++++ ENTRIES SUPPLIED

(* ===== verification/TaskFormat.v ===== *)
(** * Writing a task back into a document (internal/tasks/format.go) *)

From S2P Require Import Prelude GoStrings GoTime TaskModel TaskYaml.

(** The runes YAML reads as a line break, and a tab, in UTF-8: the text starts
    with one of them when its first rune is. *)
Definition isLineBreak_encodings : list string :=
  map bytes_of [[10]; [13]; [194; 133]; [226; 128; 168]; [226; 128; 169]]%nat.

Definition starts_with_break (s : string) : bool :=
  existsb (fun e => hasPrefix s e) (bytes_of [9]%nat :: isLineBreak_encodings).

(** A string value: several lines as a literal block, but quoted when it
    starts with a line break or a tab. *)
Definition text_node (s : string) : Node :=
  let style :=
    if contains s (bytes_of [10]%nat) then
      if starts_with_break s then DoubleQuotedStyle else LiteralStyle
    else 0 in
  mkNode ScalarNode style "!!str" s [] 0.

Definition number_node (i : Z) : Node := mkNode ScalarNode 0 "!!int" (itoa i) [] 0.
Definition boolean_node (b : bool) : Node :=
  mkNode ScalarNode 0 "!!bool" (if b then "true" else "false") [] 0.

(** [add]: a key and its value at the end of a mapping's content. *)
Definition add (key : string) (val : Node) : list Node := [text_node key; val].
Definition add_if (b : bool) (key : string) (val : Node) : list Node :=
  if b then add key val else [].

Definition addList (key : string) (items : option (list string)) : list Node :=
  match items with
  | None => []
  | Some items =>
      add key (mkNode SequenceNode FlowStyle "" ""
        (map (fun it => mkNode ScalarNode 0 "!!str" it [] 0) items) 0)
  end.

(** [10m] and [1h30m] rather than [10m0s] and [1h30m0s]. *)
Definition shortDuration (d : Duration) : string :=
  let s := duration_String d in
  let s := if hasSuffix s "m0s" then trimSuffix s "0s" else s in
  if hasSuffix s "h0m" then trimSuffix s "0m" else s.

Definition addDuration (key : string) (d def : Duration) : list Node :=
  if negb (d =? 0) && negb (d =? def)
  then add key (mkNode ScalarNode 0 "" (shortDuration d) [] 0)
  else [].

Definition mapping_node (style : Z) (content : list Node) : Node :=
  mkNode MappingNode style "" "" content 0.

Definition formatInput (i : Input) : Node :=
  mapping_node FlowStyle
    (add_if (negb (in_Label i ==s "")) "label" (text_node (in_Label i)) ++
     add_if (negb (in_Default i ==s "")) "default" (text_node (in_Default i)) ++
     add_if (in_Required i) "required" (boolean_node true) ++
     add_if (in_Raw i) "raw" (boolean_node true)).

(** The body of a step's kind; a kind with no body is an empty mapping. *)
Definition format_body (s : Step) : list Node :=
  if sp_Kind s ==s StepPackages then
    match sp_Packages s with
    | None => []
    | Some p =>
        add_if (pk_Update p) "update" (boolean_node true) ++
        (if pk_UpgradeAll p then add "upgrade" (text_node "all") else addList "upgrade" (pk_Upgrade p)) ++
        addList "install" (pk_Install p) ++
        addList "remove" (pk_Remove p)
    end
  else if sp_Kind s ==s StepService then
    match sp_Service s with
    | None => []
    | Some sv => add "name" (text_node (sv_Name sv)) ++ add "action" (text_node (sv_Action sv))
    end
  else if sp_Kind s ==s StepCommand then
    match sp_Command s with
    | None => []
    | Some c =>
        add_if (negb (cm_Run c ==s "")) "run" (text_node (cm_Run c)) ++
        add_if (negb (cm_Script c ==s "")) "script" (text_node (cm_Script c)) ++
        addDuration "timeout" (cm_Timeout c) DefaultCommandTimeout
    end
  else if sp_Kind s ==s StepFile then
    match sp_File s with
    | None => []
    | Some f =>
        add "path" (text_node (fl_Path f)) ++
        add "content" (text_node (fl_Content f)) ++
        add_if (negb (fl_Mode f ==s "")) "mode" (text_node (fl_Mode f)) ++
        add_if (negb (fl_Owner f ==s "")) "owner" (text_node (fl_Owner f))
    end
  else if sp_Kind s ==s StepStack then
    match sp_Stack s with
    | None => []
    | Some st =>
        add "name" (text_node (st_Name st)) ++
        add "compose" (text_node (st_Compose st)) ++
        add_if (st_Up st) "up" (boolean_node true)
    end
  else if sp_Kind s ==s StepReboot then
    match sp_Reboot s with
    | None => []
    | Some r =>
        add_if (negb (rb_OnlyIfRequired r)) "only_if_required" (boolean_node false) ++
        addDuration "wait" (rb_Wait r) DefaultRebootWait
    end
  else [].

Definition formatStep (s : Step) : Node :=
  mapping_node 0
    (add_if (negb (sp_Name s ==s "")) "name" (text_node (sp_Name s)) ++
     add_if (sp_ContinueOnError s) "continue_on_error" (boolean_node true) ++
     (if sp_Kind s ==s "" then [] else add (sp_Kind s) (mapping_node 0 (format_body s)))).

Definition is_some {A} (o : option A) : bool := match o with Some _ => true | None => false end.

(** The tree [Format] encodes. *)
Definition format_tree (t : Task) : Node :=
  mapping_node 0
    (add "name" (text_node (tk_Name t)) ++
     add_if (negb (tk_Description t ==s "")) "description" (text_node (tk_Description t)) ++
     add_if (0 <? length (tk_Inputs t))%nat "inputs"
       (mapping_node 0 (concat (map (fun i => add (in_Name i) (formatInput i)) (tk_Inputs t)))) ++
     add_if (is_some (tg_Groups (tk_Targets t)) || is_some (tg_Kinds (tk_Targets t)) ||
             is_some (tg_Nodes (tk_Targets t))) "targets"
       (mapping_node 0
          (addList "groups" (tg_Groups (tk_Targets t)) ++
           addList "kinds" (tg_Kinds (tk_Targets t)) ++
           addList "nodes" (tg_Nodes (tk_Targets t)))) ++
     add_if (negb (tk_Batch t =? 0) && negb (tk_Batch t =? 1)) "batch" (number_node (tk_Batch t)) ++
     add_if (negb (tk_StopOnFailure t)) "stop_on_failure" (boolean_node false) ++
     add "steps" (mkNode SequenceNode 0 "" "" (map formatStep (tk_Steps t)) 0)).

Definition Format `{YamlLib} (t : option Task) : result message string :=
  match t with
  | None => Err (Sprintf "tasks: no task to format" [])
  | Some t =>
      match yaml_encode (format_tree t) with
      | Some s => Ok s
      | None => Err (Sprintf "yaml: encode failed" [])
      end
  end.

++++++++

■ WHAT YOU SHOULD DO ■
Only a number should be given in reply: how many lines in the entries above hold "when".

■ REPLY TO THE EXERCISE ■
2